# What you have to do
Each line of the data that mentions the string "compared" needs to be identified and copied.

# Available records

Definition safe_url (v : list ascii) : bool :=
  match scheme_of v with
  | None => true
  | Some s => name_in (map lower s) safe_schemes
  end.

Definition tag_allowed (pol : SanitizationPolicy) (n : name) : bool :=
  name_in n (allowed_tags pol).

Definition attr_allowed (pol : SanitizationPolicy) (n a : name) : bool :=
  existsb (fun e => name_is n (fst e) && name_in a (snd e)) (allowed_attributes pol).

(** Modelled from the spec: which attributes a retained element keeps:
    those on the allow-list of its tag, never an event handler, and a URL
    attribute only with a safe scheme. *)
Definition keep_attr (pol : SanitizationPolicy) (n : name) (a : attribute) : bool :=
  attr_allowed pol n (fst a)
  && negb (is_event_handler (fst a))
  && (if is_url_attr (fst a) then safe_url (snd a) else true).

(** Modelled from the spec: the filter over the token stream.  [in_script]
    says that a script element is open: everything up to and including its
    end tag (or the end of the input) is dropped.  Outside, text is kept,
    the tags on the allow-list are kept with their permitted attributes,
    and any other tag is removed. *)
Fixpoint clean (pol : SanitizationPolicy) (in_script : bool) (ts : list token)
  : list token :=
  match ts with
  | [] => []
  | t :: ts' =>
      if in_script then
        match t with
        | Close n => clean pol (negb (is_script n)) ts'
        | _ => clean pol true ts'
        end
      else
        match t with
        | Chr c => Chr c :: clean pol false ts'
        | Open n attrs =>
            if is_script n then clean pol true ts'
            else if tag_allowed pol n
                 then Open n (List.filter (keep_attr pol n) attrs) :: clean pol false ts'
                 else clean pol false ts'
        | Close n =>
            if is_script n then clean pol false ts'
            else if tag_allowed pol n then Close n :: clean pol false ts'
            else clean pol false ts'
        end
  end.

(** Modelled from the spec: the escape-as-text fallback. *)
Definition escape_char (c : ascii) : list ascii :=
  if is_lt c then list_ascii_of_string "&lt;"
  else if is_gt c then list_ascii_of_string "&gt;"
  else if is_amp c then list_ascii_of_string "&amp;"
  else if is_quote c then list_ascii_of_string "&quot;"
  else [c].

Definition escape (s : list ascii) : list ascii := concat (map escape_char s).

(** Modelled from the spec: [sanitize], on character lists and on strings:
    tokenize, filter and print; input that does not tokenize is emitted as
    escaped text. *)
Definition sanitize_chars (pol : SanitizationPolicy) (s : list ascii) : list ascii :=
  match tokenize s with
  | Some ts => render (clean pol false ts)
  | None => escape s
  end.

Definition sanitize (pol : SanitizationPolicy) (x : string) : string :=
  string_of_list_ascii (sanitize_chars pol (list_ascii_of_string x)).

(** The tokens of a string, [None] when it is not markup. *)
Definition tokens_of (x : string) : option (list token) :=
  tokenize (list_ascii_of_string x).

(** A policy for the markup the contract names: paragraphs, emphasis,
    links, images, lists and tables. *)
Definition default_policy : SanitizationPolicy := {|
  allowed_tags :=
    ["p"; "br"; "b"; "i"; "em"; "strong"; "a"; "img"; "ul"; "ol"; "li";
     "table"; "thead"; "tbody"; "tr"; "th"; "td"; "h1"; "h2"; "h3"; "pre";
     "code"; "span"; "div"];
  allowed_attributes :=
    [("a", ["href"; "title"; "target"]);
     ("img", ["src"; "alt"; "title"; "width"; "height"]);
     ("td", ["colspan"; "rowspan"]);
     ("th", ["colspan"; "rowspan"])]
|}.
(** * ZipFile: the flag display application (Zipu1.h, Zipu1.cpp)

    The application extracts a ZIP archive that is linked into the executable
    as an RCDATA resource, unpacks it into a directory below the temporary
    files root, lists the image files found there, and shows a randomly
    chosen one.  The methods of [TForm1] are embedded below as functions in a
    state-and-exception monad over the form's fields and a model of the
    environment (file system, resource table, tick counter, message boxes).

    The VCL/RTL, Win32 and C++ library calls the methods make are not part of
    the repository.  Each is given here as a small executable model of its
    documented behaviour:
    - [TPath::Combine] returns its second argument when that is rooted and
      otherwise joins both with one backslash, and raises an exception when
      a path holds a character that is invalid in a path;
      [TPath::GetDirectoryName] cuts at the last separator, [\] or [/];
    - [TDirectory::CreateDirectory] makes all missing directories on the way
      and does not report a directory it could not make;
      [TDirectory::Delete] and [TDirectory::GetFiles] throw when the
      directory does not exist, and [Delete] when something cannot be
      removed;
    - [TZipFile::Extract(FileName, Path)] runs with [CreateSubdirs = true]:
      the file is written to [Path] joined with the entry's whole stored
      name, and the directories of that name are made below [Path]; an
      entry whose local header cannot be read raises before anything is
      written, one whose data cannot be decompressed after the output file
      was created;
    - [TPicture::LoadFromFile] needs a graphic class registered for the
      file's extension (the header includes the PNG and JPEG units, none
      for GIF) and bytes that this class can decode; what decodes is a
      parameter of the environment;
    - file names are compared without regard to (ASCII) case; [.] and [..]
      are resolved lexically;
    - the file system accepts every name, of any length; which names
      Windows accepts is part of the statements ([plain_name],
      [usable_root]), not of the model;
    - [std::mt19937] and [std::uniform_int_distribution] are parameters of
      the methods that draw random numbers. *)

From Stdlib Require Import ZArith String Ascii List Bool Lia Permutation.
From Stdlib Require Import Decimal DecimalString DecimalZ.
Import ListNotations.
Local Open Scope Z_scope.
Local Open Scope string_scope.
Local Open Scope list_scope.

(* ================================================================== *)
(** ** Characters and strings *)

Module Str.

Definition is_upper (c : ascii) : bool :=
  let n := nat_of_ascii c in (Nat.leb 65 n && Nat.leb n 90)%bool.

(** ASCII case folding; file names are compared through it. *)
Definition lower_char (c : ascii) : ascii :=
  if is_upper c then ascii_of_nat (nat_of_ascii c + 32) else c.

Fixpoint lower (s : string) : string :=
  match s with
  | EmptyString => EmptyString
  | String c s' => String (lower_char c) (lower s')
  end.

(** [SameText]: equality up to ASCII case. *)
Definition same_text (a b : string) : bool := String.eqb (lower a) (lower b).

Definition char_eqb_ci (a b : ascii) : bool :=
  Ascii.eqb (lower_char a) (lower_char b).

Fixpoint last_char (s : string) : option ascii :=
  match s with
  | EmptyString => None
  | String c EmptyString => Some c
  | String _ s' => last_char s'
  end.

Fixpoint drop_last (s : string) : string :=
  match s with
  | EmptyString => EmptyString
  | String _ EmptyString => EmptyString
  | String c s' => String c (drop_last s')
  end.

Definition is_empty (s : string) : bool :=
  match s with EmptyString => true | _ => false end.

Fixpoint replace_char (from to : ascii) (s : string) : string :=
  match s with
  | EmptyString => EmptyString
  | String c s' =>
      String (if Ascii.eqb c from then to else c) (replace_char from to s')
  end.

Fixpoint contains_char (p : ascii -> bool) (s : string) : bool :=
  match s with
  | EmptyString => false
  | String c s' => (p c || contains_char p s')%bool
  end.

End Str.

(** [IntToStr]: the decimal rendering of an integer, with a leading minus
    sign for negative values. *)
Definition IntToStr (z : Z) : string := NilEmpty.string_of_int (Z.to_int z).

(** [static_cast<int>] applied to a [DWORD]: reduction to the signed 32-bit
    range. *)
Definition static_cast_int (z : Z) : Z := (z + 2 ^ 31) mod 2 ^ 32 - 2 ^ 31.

# Problem solution
    - file names are compared without regard to (ASCII) case; [.] and [..]
(** ASCII case folding; file names are compared through it. *)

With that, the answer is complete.